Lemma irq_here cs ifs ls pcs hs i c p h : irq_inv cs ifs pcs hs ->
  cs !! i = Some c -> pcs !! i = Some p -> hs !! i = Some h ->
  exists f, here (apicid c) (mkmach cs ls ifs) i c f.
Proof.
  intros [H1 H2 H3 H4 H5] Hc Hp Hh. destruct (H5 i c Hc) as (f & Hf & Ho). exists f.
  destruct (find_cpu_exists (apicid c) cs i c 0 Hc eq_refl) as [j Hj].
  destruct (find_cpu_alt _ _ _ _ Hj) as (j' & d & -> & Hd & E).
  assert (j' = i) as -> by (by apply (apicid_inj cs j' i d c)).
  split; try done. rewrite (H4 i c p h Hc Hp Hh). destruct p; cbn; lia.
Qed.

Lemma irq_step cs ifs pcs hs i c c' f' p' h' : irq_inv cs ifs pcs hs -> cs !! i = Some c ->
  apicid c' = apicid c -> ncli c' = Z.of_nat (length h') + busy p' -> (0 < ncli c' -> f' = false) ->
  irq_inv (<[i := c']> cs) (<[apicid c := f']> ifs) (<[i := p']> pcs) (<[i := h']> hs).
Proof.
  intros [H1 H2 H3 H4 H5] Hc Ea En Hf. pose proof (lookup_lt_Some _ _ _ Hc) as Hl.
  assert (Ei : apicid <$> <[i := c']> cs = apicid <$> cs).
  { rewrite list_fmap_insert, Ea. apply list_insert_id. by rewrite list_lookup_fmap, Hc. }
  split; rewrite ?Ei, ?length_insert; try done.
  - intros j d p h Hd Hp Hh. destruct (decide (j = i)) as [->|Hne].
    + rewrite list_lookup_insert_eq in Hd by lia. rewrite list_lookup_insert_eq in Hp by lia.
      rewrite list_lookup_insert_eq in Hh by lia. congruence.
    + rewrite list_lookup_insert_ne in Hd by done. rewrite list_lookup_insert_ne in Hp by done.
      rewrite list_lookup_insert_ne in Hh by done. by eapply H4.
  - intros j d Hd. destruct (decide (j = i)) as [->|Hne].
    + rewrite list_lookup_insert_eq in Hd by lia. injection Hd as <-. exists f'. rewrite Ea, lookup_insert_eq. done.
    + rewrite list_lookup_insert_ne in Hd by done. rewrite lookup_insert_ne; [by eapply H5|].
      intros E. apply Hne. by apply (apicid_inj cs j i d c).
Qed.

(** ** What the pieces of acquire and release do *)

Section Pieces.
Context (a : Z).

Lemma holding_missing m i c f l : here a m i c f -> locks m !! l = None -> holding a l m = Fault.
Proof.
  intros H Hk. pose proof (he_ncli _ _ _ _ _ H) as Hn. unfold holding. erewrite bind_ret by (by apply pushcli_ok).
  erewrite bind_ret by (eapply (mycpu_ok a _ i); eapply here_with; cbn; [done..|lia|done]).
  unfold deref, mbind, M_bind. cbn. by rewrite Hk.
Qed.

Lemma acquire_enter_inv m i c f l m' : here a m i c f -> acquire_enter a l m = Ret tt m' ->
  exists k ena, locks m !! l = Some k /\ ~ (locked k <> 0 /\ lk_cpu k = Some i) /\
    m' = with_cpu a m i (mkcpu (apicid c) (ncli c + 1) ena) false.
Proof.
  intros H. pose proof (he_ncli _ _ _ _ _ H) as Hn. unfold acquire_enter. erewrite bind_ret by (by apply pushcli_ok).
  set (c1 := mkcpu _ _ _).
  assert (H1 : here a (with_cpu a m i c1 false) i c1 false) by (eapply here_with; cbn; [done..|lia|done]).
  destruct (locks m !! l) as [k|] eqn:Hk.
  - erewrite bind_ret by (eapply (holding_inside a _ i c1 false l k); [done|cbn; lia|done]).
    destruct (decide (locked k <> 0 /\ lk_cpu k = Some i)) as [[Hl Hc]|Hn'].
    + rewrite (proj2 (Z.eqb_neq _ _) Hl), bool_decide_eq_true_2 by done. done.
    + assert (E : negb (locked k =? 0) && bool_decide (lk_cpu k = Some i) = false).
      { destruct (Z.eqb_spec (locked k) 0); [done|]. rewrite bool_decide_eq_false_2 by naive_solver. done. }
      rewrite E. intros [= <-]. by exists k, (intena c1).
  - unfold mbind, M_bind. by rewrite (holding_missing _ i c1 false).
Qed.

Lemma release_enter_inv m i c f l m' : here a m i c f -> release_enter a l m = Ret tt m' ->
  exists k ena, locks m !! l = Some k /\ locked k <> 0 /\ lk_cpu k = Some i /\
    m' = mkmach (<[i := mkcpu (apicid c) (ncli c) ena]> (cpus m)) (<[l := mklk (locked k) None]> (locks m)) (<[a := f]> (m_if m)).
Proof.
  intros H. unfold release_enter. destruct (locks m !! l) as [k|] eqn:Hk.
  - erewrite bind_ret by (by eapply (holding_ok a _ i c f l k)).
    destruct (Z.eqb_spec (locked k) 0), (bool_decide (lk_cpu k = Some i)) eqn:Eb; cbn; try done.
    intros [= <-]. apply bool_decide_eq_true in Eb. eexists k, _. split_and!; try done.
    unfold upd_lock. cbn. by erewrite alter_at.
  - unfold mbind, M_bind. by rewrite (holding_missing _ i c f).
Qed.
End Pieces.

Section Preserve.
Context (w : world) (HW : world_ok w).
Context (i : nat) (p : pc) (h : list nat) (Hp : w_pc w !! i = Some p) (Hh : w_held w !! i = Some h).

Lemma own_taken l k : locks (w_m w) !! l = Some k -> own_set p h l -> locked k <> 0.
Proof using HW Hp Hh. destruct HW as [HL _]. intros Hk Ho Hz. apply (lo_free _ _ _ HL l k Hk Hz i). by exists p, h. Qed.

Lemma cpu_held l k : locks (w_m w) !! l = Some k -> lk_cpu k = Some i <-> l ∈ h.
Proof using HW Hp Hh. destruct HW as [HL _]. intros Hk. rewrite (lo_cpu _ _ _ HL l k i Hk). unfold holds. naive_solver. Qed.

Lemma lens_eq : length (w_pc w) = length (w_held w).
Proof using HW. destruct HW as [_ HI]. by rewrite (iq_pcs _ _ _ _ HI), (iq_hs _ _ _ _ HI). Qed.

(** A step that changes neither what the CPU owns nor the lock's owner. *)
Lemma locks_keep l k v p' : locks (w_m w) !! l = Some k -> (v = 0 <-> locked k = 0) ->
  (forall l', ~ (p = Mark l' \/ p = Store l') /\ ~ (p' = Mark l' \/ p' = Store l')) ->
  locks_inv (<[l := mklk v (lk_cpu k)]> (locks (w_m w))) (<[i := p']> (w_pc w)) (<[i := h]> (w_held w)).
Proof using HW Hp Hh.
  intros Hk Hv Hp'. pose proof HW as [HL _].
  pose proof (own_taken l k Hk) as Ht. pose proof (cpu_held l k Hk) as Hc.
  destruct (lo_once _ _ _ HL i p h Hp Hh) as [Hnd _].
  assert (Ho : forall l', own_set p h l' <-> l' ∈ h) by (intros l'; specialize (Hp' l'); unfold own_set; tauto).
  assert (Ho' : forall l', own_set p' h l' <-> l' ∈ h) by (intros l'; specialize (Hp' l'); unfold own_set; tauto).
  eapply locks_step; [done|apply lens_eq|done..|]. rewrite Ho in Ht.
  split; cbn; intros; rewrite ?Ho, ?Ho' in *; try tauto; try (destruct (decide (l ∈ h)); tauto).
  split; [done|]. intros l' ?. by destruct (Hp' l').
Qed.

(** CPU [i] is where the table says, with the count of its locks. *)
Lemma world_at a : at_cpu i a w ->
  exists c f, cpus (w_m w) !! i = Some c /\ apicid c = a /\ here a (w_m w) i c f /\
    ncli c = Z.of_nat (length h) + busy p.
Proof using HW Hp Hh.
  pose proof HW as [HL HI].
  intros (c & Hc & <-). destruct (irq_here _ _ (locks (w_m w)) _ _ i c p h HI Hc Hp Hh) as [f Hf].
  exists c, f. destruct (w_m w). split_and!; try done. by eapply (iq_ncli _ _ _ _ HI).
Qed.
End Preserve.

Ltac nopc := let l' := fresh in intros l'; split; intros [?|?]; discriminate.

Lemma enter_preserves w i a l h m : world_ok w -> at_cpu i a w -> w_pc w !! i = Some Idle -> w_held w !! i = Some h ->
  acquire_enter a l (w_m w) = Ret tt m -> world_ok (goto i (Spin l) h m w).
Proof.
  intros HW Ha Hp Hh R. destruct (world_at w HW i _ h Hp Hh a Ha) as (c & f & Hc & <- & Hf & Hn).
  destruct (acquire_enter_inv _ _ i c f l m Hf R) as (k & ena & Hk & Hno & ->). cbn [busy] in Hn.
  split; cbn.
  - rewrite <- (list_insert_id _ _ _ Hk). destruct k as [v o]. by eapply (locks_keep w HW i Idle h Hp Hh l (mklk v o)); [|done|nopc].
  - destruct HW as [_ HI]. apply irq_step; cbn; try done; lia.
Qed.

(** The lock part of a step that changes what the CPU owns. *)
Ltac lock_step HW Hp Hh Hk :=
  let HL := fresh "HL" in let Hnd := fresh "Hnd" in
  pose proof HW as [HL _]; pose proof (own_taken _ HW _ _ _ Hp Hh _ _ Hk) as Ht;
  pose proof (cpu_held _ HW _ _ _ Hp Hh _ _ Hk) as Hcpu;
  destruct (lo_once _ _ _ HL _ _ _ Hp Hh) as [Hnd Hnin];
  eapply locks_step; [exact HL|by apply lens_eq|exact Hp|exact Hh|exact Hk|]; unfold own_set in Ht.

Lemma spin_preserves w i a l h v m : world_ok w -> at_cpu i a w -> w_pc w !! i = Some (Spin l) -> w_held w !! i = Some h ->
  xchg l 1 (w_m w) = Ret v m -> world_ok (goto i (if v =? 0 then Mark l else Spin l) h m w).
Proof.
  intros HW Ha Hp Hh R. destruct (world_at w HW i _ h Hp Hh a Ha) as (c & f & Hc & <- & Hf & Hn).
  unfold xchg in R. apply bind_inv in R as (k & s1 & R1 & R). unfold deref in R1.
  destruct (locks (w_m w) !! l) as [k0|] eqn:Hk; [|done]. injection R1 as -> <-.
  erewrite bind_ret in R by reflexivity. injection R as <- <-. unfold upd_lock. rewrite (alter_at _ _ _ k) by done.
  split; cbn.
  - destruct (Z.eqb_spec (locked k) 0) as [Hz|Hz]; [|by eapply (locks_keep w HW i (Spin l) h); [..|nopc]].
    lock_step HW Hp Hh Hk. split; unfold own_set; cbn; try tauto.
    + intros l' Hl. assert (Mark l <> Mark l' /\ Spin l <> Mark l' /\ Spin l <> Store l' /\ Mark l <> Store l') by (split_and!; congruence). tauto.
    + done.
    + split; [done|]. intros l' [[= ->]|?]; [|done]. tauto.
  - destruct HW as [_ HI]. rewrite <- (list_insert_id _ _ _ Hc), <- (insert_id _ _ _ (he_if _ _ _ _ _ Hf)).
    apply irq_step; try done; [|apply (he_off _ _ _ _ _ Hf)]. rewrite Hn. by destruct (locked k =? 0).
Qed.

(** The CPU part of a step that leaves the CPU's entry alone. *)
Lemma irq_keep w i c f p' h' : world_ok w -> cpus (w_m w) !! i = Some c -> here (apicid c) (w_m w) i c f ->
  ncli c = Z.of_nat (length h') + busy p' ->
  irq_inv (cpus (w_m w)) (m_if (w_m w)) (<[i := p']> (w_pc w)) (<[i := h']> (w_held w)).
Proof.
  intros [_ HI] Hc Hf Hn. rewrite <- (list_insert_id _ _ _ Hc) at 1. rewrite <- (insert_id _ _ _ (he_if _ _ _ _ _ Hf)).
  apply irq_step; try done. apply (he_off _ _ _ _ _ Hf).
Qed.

§ Exercise brief: Above are some lines. Repeat exactly, and only, those from the line that has "ncli c = Z.of_nat (length h) + busy p." through the line that has "Lemma spin_preserves w".

§ Result for this exercise:
    ncli c = Z.of_nat (length h) + busy p.
Proof using HW Hp Hh.
  pose proof HW as [HL HI].
  intros (c & Hc & <-). destruct (irq_here _ _ (locks (w_m w)) _ _ i c p h HI Hc Hp Hh) as [f Hf].
  exists c, f. destruct (w_m w). split_and!; try done. by eapply (iq_ncli _ _ _ _ HI).
Qed.
End Preserve.

Ltac nopc := let l' := fresh in intros l'; split; intros [?|?]; discriminate.

Lemma enter_preserves w i a l h m : world_ok w -> at_cpu i a w -> w_pc w !! i = Some Idle -> w_held w !! i = Some h ->
  acquire_enter a l (w_m w) = Ret tt m -> world_ok (goto i (Spin l) h m w).
Proof.
  intros HW Ha Hp Hh R. destruct (world_at w HW i _ h Hp Hh a Ha) as (c & f & Hc & <- & Hf & Hn).
  destruct (acquire_enter_inv _ _ i c f l m Hf R) as (k & ena & Hk & Hno & ->). cbn [busy] in Hn.
  split; cbn.
  - rewrite <- (list_insert_id _ _ _ Hk). destruct k as [v o]. by eapply (locks_keep w HW i Idle h Hp Hh l (mklk v o)); [|done|nopc].
  - destruct HW as [_ HI]. apply irq_step; cbn; try done; lia.
Qed.

(** The lock part of a step that changes what the CPU owns. *)
Ltac lock_step HW Hp Hh Hk :=
  let HL := fresh "HL" in let Hnd := fresh "Hnd" in
  pose proof HW as [HL _]; pose proof (own_taken _ HW _ _ _ Hp Hh _ _ Hk) as Ht;
  pose proof (cpu_held _ HW _ _ _ Hp Hh _ _ Hk) as Hcpu;
  destruct (lo_once _ _ _ HL _ _ _ Hp Hh) as [Hnd Hnin];
  eapply locks_step; [exact HL|by apply lens_eq|exact Hp|exact Hh|exact Hk|]; unfold own_set in Ht.

Lemma spin_preserves w i a l h v m : world_ok w -> at_cpu i a w -> w_pc w !! i = Some (Spin l) -> w_held w !! i = Some h ->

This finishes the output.